:: TASK GOAL ::
Report each line below that carries the word "Definition".
----- DATA LISTING -----
(* ===== verification/BulkUpdates.v ===== *)
(** * What a bulk update does

    The theorems of [BatchUpdate]: every value of a statement is bound at a marker of its
    own, in order; the rows it changes; what is refused. *)

From S2P Require Import Prelude Dialect SqlLexer SqlSafety Placeholders Relexing Templates JsonPath JsonLoss MinHeap Filters QueryStructure.
From S2P Require Import Decimals SqliteJson JsonConditions Clauses Fragments BulkWrites BulkArithmetic ColumnValues BatchUpdate.
Local Open Scope tide_scope.

(** ** Texts with markers *)

Inductive Piece := Text (s : str) | Hole.

(** The markers numbered from [n]. *)
Fixpoint render (db : DatabaseType) (n : N) (ps : list Piece) : str :=
  match ps with
  | [] => []
  | Text s :: ps => s ++ render db n ps
  | Hole :: ps => placeholder db n ++ render db (n + 1) ps
  end.

Fixpoint holes (ps : list Piece) : nat :=
  match ps with [] => 0 | Text _ :: ps => holes ps | Hole :: ps => S (holes ps) end.

(** What a writer adds to the values bound so far: the text has a marker for each value,
    numbered in order behind those before it. *)
Definition binds {V} (db : DatabaseType) (params : list V) (r : list V * str) : Prop :=
  ∃ ps vals, r.1 = params ++ vals ∧ r.2 = render db (N.of_nat (length params) + 1) ps ∧ holes ps = length vals.

Section binds.
Context {V : Type} (db : DatabaseType).
Implicit Types (params : list V).

Lemma render_pieces_app n ps qs : render db n (ps ++ qs) = render db n ps ++ render db (n + N.of_nat (holes ps)) qs.
Proof.
  revert n. induction ps as [|[s|] ps IH]; intros n; cbn [render holes app].
  - by rewrite N.add_0_r.
  - by rewrite IH, app_assoc.
  - rewrite IH, app_assoc. do 2 f_equal. lia.
Qed.

Lemma holes_app ps qs : holes (ps ++ qs) = holes ps + holes qs.
Proof. induction ps as [|[s|] ps IH]; cbn [holes app]; lia. Qed.
Lemma q_step_settings qc op :
  store_wf (cache qc) → configures op = false → settings (q_step qc op) = settings qc.
Proof.
  intros Hw Hc. unfold settings.
  assert (∀ qc', qc_config qc' = qc_config qc →
    cfg_set_enabled (config (qc_config qc')) false
    = cfg_set_enabled (config (qc_config qc)) false) as Hq by by intros ? ->.
  destruct op; cbn [q_step]; try done; try (by destruct b); try apply Hq.
  - by apply store_config.
  - unfold get_read. destruct (negb _); [done|]. by destruct (get _ _).
  - unfold get_write. destruct (get _ _); [|done]. destruct (is_expired _ _); [done|].
    case_bool_decide; [|done]. by destruct (touch _ _ _).
  - unfold get_settle. destruct payload; [|done]. destruct parses; [done|]. by case_match.
  - unfold invalidate. by destruct (remove _ _) as [? [?|]].
Qed.

Lemma q_step_fits qc op :
  store_wf (cache qc) → configures op = false →
  fits (settings qc) (cache qc) → fits (settings (q_step qc op)) (cache (q_step qc op)).
Proof.
  intros Hw Hc Hf. rewrite q_step_settings by done. destruct (stores op) eqn:E.
  - destruct op; try done. by apply store_config.
  - by eapply shrinks_fits, Hf; [|apply q_step_shrinks].
Qed.

Lemma q_run_wf qc ops : store_wf (cache qc) → store_wf (cache (q_run qc ops)).
Proof.
  revert qc. induction ops as [|op ops IH]; intros qc Hw; [done|].
  by apply IH, (grow_wf qc), q_step_grows.
Qed.

(** C18: whatever threads do, as long as they do not change the settings, the
    cache never holds more than [max_entries] entries, nor more than
    [max_size_bytes] bytes of payload when that budget is set, and the reported
    byte count is the true one. *)
Theorem cache_stays_within_bounds c ops :
  forallb (negb ∘ configures) ops = true →
  let qc := q_run (with_config c) ops in
  (st_entries (stats qc) ≤ max_entries c)%N
  ∧ (max_size_bytes c = 0 ∨ st_size_bytes (stats qc) ≤ max_size_bytes c)%N
  ∧ st_size_bytes (stats qc) = total_size (entries (cache qc)).
Proof.
  intros Hops qc.
  assert (fits (settings qc) (cache qc) ∧ settings qc = settings (with_config c)) as [[Hl Hz] Hs].
  { unfold qc. assert (fits (settings (with_config c)) (cache (with_config c))) as Hf.
    { split; cbn; [unfold len; cbn; rewrite map_size_empty; lia|lia]. }
    revert Hf. pose proof (default_wf : store_wf (cache (with_config c))) as Hw. revert Hw Hops.
    clear qc. generalize (with_config c) as qc. induction ops as [|op ops IH]; [done|].
    cbn [forallb]. intros qc Hw [Hop Hops]%andb_true_iff Hf. apply negb_true_iff in Hop.
    destruct (IH (q_step qc op)) as [H1 H2]; [by apply (grow_wf qc), q_step_grows|done|by apply q_step_fits|].
    split; [done|]. etrans; [exact H2|]. by apply q_step_settings. }
  rewrite Hs in Hl, Hz. split_and!; [done|done|].
  apply (idx_size _ (proj1 (q_run_wf (with_config c) ops default_wf))).
Qed.
End interleavings.
(** The order of one run. *)
Lemma order_run_spec (run : list E) t :
  Forall (λ e, tag e = t) run →
  ∃ run',
    (if (bool_decide (t.1 = New) || bool_decide (t.1 = Removed)) && (1 <? length run)
     then order_rows run (bool_decide (t.1 = Removed)) else Some run) = Some run'
    ∧ run' ≡ₚ run
    ∧ (NoDup run → acyclic run → StronglySorted rows_in_order run').
Proof.
  intros Ht.
  assert (∀ x, x ∈ run → current_state x = t.1) as Hst.
  { intros x Hx. rewrite list.Forall_forall in Ht. by rewrite <- (Ht x Hx). }
  destruct ((bool_decide (t.1 = New) || bool_decide (t.1 = Removed)) && (1 <? length run)) eqn:Ec.
  - apply andb_true_iff in Ec as [Ec _].
    destruct (order_rows_spec (bool_decide (t.1 = Removed)) run) as (run' & -> & Hp & Hs).
    exists run'. split_and!; [done..|]. intros Hnd Ha. eapply StronglySorted_impl; [|by apply Hs].
    intros x y Hx%(elem_of_Permutation_proper _ _ _ Hp) _ Hn _. apply Hst in Hx. rewrite Hx. unfold row_after in Hn.
    split; intros E0; rewrite E0 in Hn; exact Hn.
  - exists run. split_and!; [done..|]. intros Hnd Ha.
    apply andb_false_iff in Ec as [[E1 E2]%orb_false_iff|Ec].
    + apply bool_decide_eq_false in E1, E2. clear Hnd Ha Ht.
      induction run as [|x run IH]; [constructor|]. constructor.
      * apply IH. intros y Hy. apply Hst. by right.
      * apply list.Forall_forall. intros y _ _. rewrite (Hst x) by by left. done.
    + apply Nat.ltb_ge in Ec. destruct run as [|x [|y run]]; cbn in Ec; [constructor|repeat constructor|lia].
Qed.

(** Entries whose tags are told apart by a key they are sorted by, where rows are
    ordered at all. *)
Definition grouped_by (f : E → nat * nat) (l : list E) : Prop :=
  StronglySorted (by_key f) l
  ∧ (∀ x y, tag x = tag y → f x = f y)
  ∧ ∀ x y, x ∈ l → y ∈ l → current_state x = New ∨ current_state x = Removed → f x = f y → tag x = tag y.

Lemma take_while_tags (first : E) (l : list E) :
  let same e := bool_decide (current_state e = current_state first)
                && bool_decide (table_name e = table_name first) in
  Forall (λ e, tag e = tag first) (take_while same l).
Proof.
  intros same. induction l as [|e l IH]; cbn; [constructor|].
  destruct (same e) eqn:Es; constructor; [|done].
  apply andb_true_iff in Es as [Hs Ht]. apply bool_decide_eq_true in Hs, Ht. unfold tag. congruence.
Qed.

(** Foreign keys without a cycle among the rows of a table that are inserted, or
    deleted, together. *)
Definition acyclic_rows (rows : list E) : Prop :=
  ∃ rk : E → nat, ∀ x y, x ∈ rows → y ∈ rows → x ≠ y → tag x = tag y → references x y → rk y < rk x.

Lemma acyclic_run (l run : list E) t :
  Forall (λ e, tag e = t) run → (∀ x, x ∈ run → x ∈ l) → acyclic_rows l → acyclic run.
Proof.
  rewrite list.Forall_forall. intros Ht Hsub [rk Hrk]. exists rk. intros x y Hx Hy Hne.
  apply Hrk; auto. by rewrite (Ht x), (Ht y).
Qed.

Lemma acyclic_sub (l l' : list E) : (∀ x, x ∈ l' → x ∈ l) → acyclic_rows l → acyclic_rows l'.
Proof. intros Hsub [rk Hrk]. exists rk. eauto. Qed.

(** An entry after a run of rows that are ordered is not of the run's kind. *)
Lemma run_is_maximal f first (l : list E) x y :
  let same e := bool_decide (current_state e = current_state first)
                && bool_decide (table_name e = table_name first) in
  grouped_by f (first :: l) → x ∈ take_while same (first :: l) → y ∈ drop_while same (first :: l) →
  rows_in_order x y.
Proof.
  intros same (Hs & Hf & Hinj) Hx Hy Htag.
  assert (tag x = tag first) as Hxt.
  { pose proof (take_while_tags first (first :: l)) as Ht. fold same in Ht. cbv zeta in Ht.
    rewrite list.Forall_forall in Ht. by apply Ht. }
  rewrite <- (take_drop_while same (first :: l)) in Hs, Hinj.
  assert (first ∈ take_while same (first :: l)) as Hfirst.
  { cbn. unfold same at 1. rewrite !bool_decide_true by done. by left. }
  destruct (drop_while same (first :: l)) as [|z rest] eqn:Ed; [by apply elem_of_nil in Hy|].
  assert (by_key f first z) as Hz1 by (eapply StronglySorted_app_1_elem_of; [exact Hs|done|by left]).
  assert (by_key f z y) as Hz2.
  { apply StronglySorted_app_1_r, StronglySorted_inv in Hs as [_ Hall].
    apply elem_of_cons in Hy as [->|Hy]; [by apply leb_refl|].
    rewrite list.Forall_forall in Hall. by apply Hall. }
  assert (current_state first = New ∨ current_state first = Removed → tag first = tag z) as Hzt.
  { intros Hst. apply Hinj; [by apply elem_of_app; left|apply elem_of_app; right; by left|done|].
    apply leb_antisym; [done|]. rewrite (Hf first y) by congruence. done. }
  assert (¬ (current_state first = New ∨ current_state first = Removed)) as Hno.
  { intros Hst. specialize (Hzt Hst). apply drop_while_head in Ed. injection Hzt as H1 H2.
    unfold same in Ed. by rewrite !bool_decide_true in Ed. }
  injection Hxt as Hxs _. rewrite Hxs. split; intros Hst; destruct Hno; auto.
Qed.

Lemma order_runs_spec f fuel (l : list E) :
  length l ≤ fuel → grouped_by f l →
  ∃ l', order_runs fuel l = Some l' ∧ l' ≡ₚ l ∧ tag <$> l' = tag <$> l
    ∧ (NoDup l → acyclic_rows l → StronglySorted rows_in_order l').
Proof.
  revert l. induction fuel as [|fuel IH]; intros [|first l] Hf Hg; [|by cbn in Hf; lia| |].
  1,2: exists []; split_and!; [done..|]; intros _ _; constructor.
  cbn [order_runs]. set (same := λ e, _). set (run := take_while same (first :: l)).
  pose proof (take_while_tags first (first :: l)) as Ht. cbv zeta in Ht. fold same run in Ht.
  set (rest := drop_while same (first :: l)).
  assert (first :: l = run ++ rest) as Hsplit by (symmetry; apply take_drop_while).
  assert (∀ x y, x ∈ run → y ∈ rest → rows_in_order x y) as Hcross
    by (intros x y; by apply run_is_maximal with f).
  assert (0 < length run) as Hlen.
  { subst run. cbn. unfold same at 1. rewrite !bool_decide_true by done. cbn. lia. }
  clearbody run rest. rewrite Hsplit in *. rewrite drop_app_length.
  rewrite length_app in Hf.
  destruct (order_run_spec run (tag first) Ht) as (run' & Hrun & Hp1 & Hs1).
  cbn [fst] in Hrun. unfold tag in Hrun. cbn [fst] in Hrun. rewrite Hrun. cbn [mbind option_bind].
  destruct Hg as (Hs & Htf & Hinj).
  destruct (IH rest) as (rest' & -> & Hp2 & Htags & Hs2); [lia| |].
  { split_and!; [by apply StronglySorted_app_1_r in Hs|done|].
    intros x y Hx Hy. apply Hinj; apply elem_of_app; by right. }
  exists (run' ++ rest'). cbn [mbind option_bind]. split_and!; [done|by rewrite Hp1, Hp2| |].
  - rewrite !fmap_app, Htags. f_equal.
    assert (∀ l0 : list E, Forall (λ e, tag e = tag first) l0 → tag <$> l0 = replicate (length l0) (tag first)) as Hrep.
    { induction 1; cbn; congruence. }
    rewrite (Hrep run), (Hrep run') by (rewrite ?Hp1; done). by rewrite Hp1.
  - intros (Hnd1 & _ & Hnd2)%list.NoDup_app Ha. apply StronglySorted_app_2.
    + intros x y. rewrite Hp1, Hp2. apply Hcross.
    + apply Hs1; [done|]. eapply acyclic_run; [exact Ht| |exact Ha]. intros x Hx. apply elem_of_app. by left.
    + apply Hs2; [done|]. eapply acyclic_sub; [|exact Ha]. intros x Hx. apply elem_of_app. by right.
Qed.

Lemma sorted_groups entries order :
  plan_ok entries order → grouped_by (flush_sort_key order) (sort_by_key (flush_sort_key order) entries).
Proof.
  intros Hplan. split_and!; [apply sort_by_key_sorted|..].
  - intros x y [= Hs Ht]. unfold flush_sort_key. by rewrite Hs, Ht.
  - intros x y Hx Hy Hst [= Hk Hr].
    rewrite sort_by_key_perm in Hx, Hy.
    assert (current_state x = current_state y) as Hs.
    { clear -Hk. by destruct (current_state x), (current_state y). }
    destruct (plan_tables _ _ Hplan x Hx) as [rx Hrx], (plan_tables _ _ Hplan y Hy) as [ry Hry].
    pose proof (plan_ranks _ _ Hplan _ _ Hrx). pose proof (plan_ranks _ _ Hplan _ _ Hry).
    unfold rank in Hr. rewrite Hrx, Hry, <- Hs in Hr. cbn in Hr.
    assert (rx = ry) as -> by (destruct Hst as [Hst|Hst]; rewrite Hst in Hr; lia).
    unfold tag. rewrite Hs. f_equal. by eapply (plan_inj _ _ Hplan).
Qed.

(** What a table order says of two entries, the first of which is written first. *)
Lemma key_respects_tables entries order parent child (x y : E) :
  plan_ok entries order → declared entries parent child →
  parent ∉ unordered order ∨ child ∉ unordered order → by_key (flush_sort_key order) x y →
  ¬ (tag x = (New, child) ∧ tag y = (New, parent))
  ∧ ¬ (tag x = (Removed, parent) ∧ tag y = (Removed, child)).
Proof.
  intros Hplan Hd Hor Hk. pose proof (plan_edges _ _ Hplan _ _ Hd Hor) as Hlt.
  destruct Hd as (_ & (ep & Hep & <-) & (ec & Hec & <-) & _).
  destruct (plan_tables _ _ Hplan ep Hep) as [rp Hrp], (plan_tables _ _ Hplan ec Hec) as [rc Hrc].
  pose proof (plan_ranks _ _ Hplan _ _ Hrc). unfold rank in Hlt. rewrite Hrp, Hrc in Hlt. cbn in Hlt.
  unfold by_key, flush_sort_key in Hk. split; intros [[= Hsx Htx] [= Hsy Hty]];
    rewrite Hsx, Hsy, Htx, Hty in Hk; unfold rank in Hk; rewrite Hrp, Hrc in Hk; cbn in Hk.
  - apply Nat.leb_le in Hk. lia.
  - apply Nat.leb_le in Hk. lia.
Qed.

(** A pass has an order, of the entries it was given. *)
Lemma flush_pass_permutes entries :
  ∃ order l, flush_pass_order entries = Some (order, l) ∧ l ≡ₚ entries.
Proof.
  unfold flush_pass_order. destruct (plan_flush_order_ok entries) as (order & -> & Hplan).
  cbn [mbind option_bind]. set (l0 := sort_by_key (flush_sort_key order) entries).
  pose proof (sorted_groups entries order Hplan) as Hg. fold l0 in Hg. unfold order_self_references.
  destruct (order_runs_spec (flush_sort_key order) (length l0) l0) as (l & -> & Hp & _); [done..|].
  cbn [mbind option_bind]. exists order, l. split; [done|]. rewrite Hp. apply sort_by_key_perm.
Qed.

(** C14: a flush never panics and writes every entry of a pass once: inserts first, then
    updates, then deletes. Of two tables that a declared relation of the pass
    joins, and that are not both reported as part of a cycle, the parent's inserts
    come before the child's and the child's deletes before the parent's; a table is
    reported only with a parent that is. Rows of one table that are inserted, or
    deleted, together and hold foreign keys to each other without a cycle are
    inserted after the rows they reference and deleted before them. *)
Theorem flush_writes_in_dependency_order entries :
  ∃ order l,
    flush_pass_order entries = Some (order, l) ∧ l ≡ₚ entries
    ∧ StronglySorted (λ x y, flush_order_rank (current_state x) ≤ flush_order_rank (current_state y)) l
    ∧ (∀ parent child, declared entries parent child →
         parent ∉ unordered order ∨ child ∉ unordered order →
         StronglySorted (λ x y, ¬ (tag x = (New, child) ∧ tag y = (New, parent))
                                ∧ ¬ (tag x = (Removed, parent) ∧ tag y = (Removed, child))) l)
    ∧ (∀ child, child ∈ unordered order →
         ∃ parent, declared entries parent child ∧ parent ∈ unordered order)
    ∧ (NoDup entries → acyclic_rows entries → StronglySorted rows_in_order l).
Proof.
  unfold flush_pass_order. destruct (plan_flush_order_ok entries) as (order & -> & Hplan).
  cbn [mbind option_bind]. set (l0 := sort_by_key (flush_sort_key order) entries).
  pose proof (sorted_groups entries order Hplan) as Hg. fold l0 in Hg.
  assert (l0 ≡ₚ entries) as Hp0 by apply sort_by_key_perm.
  unfold order_self_references.
  destruct (order_runs_spec (flush_sort_key order) (length l0) l0) as (l & -> & Hp & Htags & Hrows); [done..|].
  cbn [mbind option_bind].
  assert (∀ Q : EntityState * str → EntityState * str → Prop,
            StronglySorted (λ x y, Q (tag x) (tag y)) l0 → StronglySorted (λ x y, Q (tag x) (tag y)) l) as Hmove.
  { intros Q HQ. apply (StronglySorted_fmap tag Q l). rewrite Htags. by apply (StronglySorted_fmap tag Q l0). }
  destruct Hg as (Hs & _). exists order, l. split_and!; [done|by rewrite Hp| | | |].
  - apply (Hmove (λ s t, flush_order_rank s.1 ≤ flush_order_rank t.1)).
    eapply StronglySorted_impl; [|exact Hs]. intros x y _ _ Hk. unfold by_key, flush_sort_key in Hk.
    cbn in Hk. apply andb_true_iff in Hk as [Hk _]. by apply Nat.leb_le in Hk.
  - intros parent child Hd Hor.
    apply (Hmove (λ s t, ¬ (s = (New, child) ∧ t = (New, parent))
                         ∧ ¬ (s = (Removed, parent) ∧ t = (Removed, child)))).
    eapply StronglySorted_impl; [|exact Hs]. intros x y _ _. by eapply key_respects_tables.
  - apply (plan_cycle _ _ Hplan).
  - intros Hnd Ha. apply Hrows; [by rewrite Hp0|]. eapply acyclic_sub; [|exact Ha].
    intros x. by rewrite Hp0.
Qed.
End PlanFacts.

(** ** A pass *)

(** An entry with the tables and links it declares. *)
Record DemoEntry := {
  demo_state : EntityState;
  demo_table : str;
  demo_parents : list str;
  demo_links : list RowLink;
}.

#[export] Instance demo_ops : ManagedOps DemoEntry := {|
  current_state := demo_state;
  table_name := demo_table;
  parent_tables := demo_parents;
  child_tables := λ _, [];
  row_links := demo_links;
|}.

Definition demo_node (state : EntityState) (id : str) (parent : option str) : DemoEntry := {|
  demo_state := state;
  demo_table := lit "nodes";
  demo_parents := [lit "nodes"; lit "users"];
  demo_links := [{| foreign_key := lit "parent_id"; referenced := lit "id";
                    provides := Some id; requires := parent |}];
|}.

Definition demo_user (state : EntityState) : DemoEntry :=
  {| demo_state := state; demo_table := lit "users"; demo_parents := []; demo_links := [] |}.

(** A leaf, its parent and the user they belong to, registered in the wrong order,
    with an update and deletes between them. *)
Example flush_order_example :
  let leaf := demo_node New (lit "2") (Some (lit "1")) in
  let root := demo_node New (lit "1") (Some (lit "1")) in
  let entries := [demo_user Removed; leaf; demo_node Managed (lit "3") None; root;
                  demo_node Removed (lit "4") None; demo_node Removed (lit "5") (Some (lit "4"));
                  demo_user New] in
  snd <$> flush_pass_order entries
  = Some [demo_user New; root; leaf; demo_node Managed (lit "3") None;
          demo_node Removed (lit "5") (Some (lit "4")); demo_node Removed (lit "4") None;
          demo_user Removed].
Proof. vm_compute. reflexivity. Qed.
-----
:: WRITTEN REPLY ::
Definition binds {V} (db : DatabaseType) (params : list V) (r : list V * str) : Prop :=
Definition grouped_by (f : E → nat * nat) (l : list E) : Prop :=
Definition acyclic_rows (rows : list E) : Prop :=
Definition demo_node (state : EntityState) (id : str) (parent : option str) : DemoEntry := {|
Definition demo_user (state : EntityState) : DemoEntry :=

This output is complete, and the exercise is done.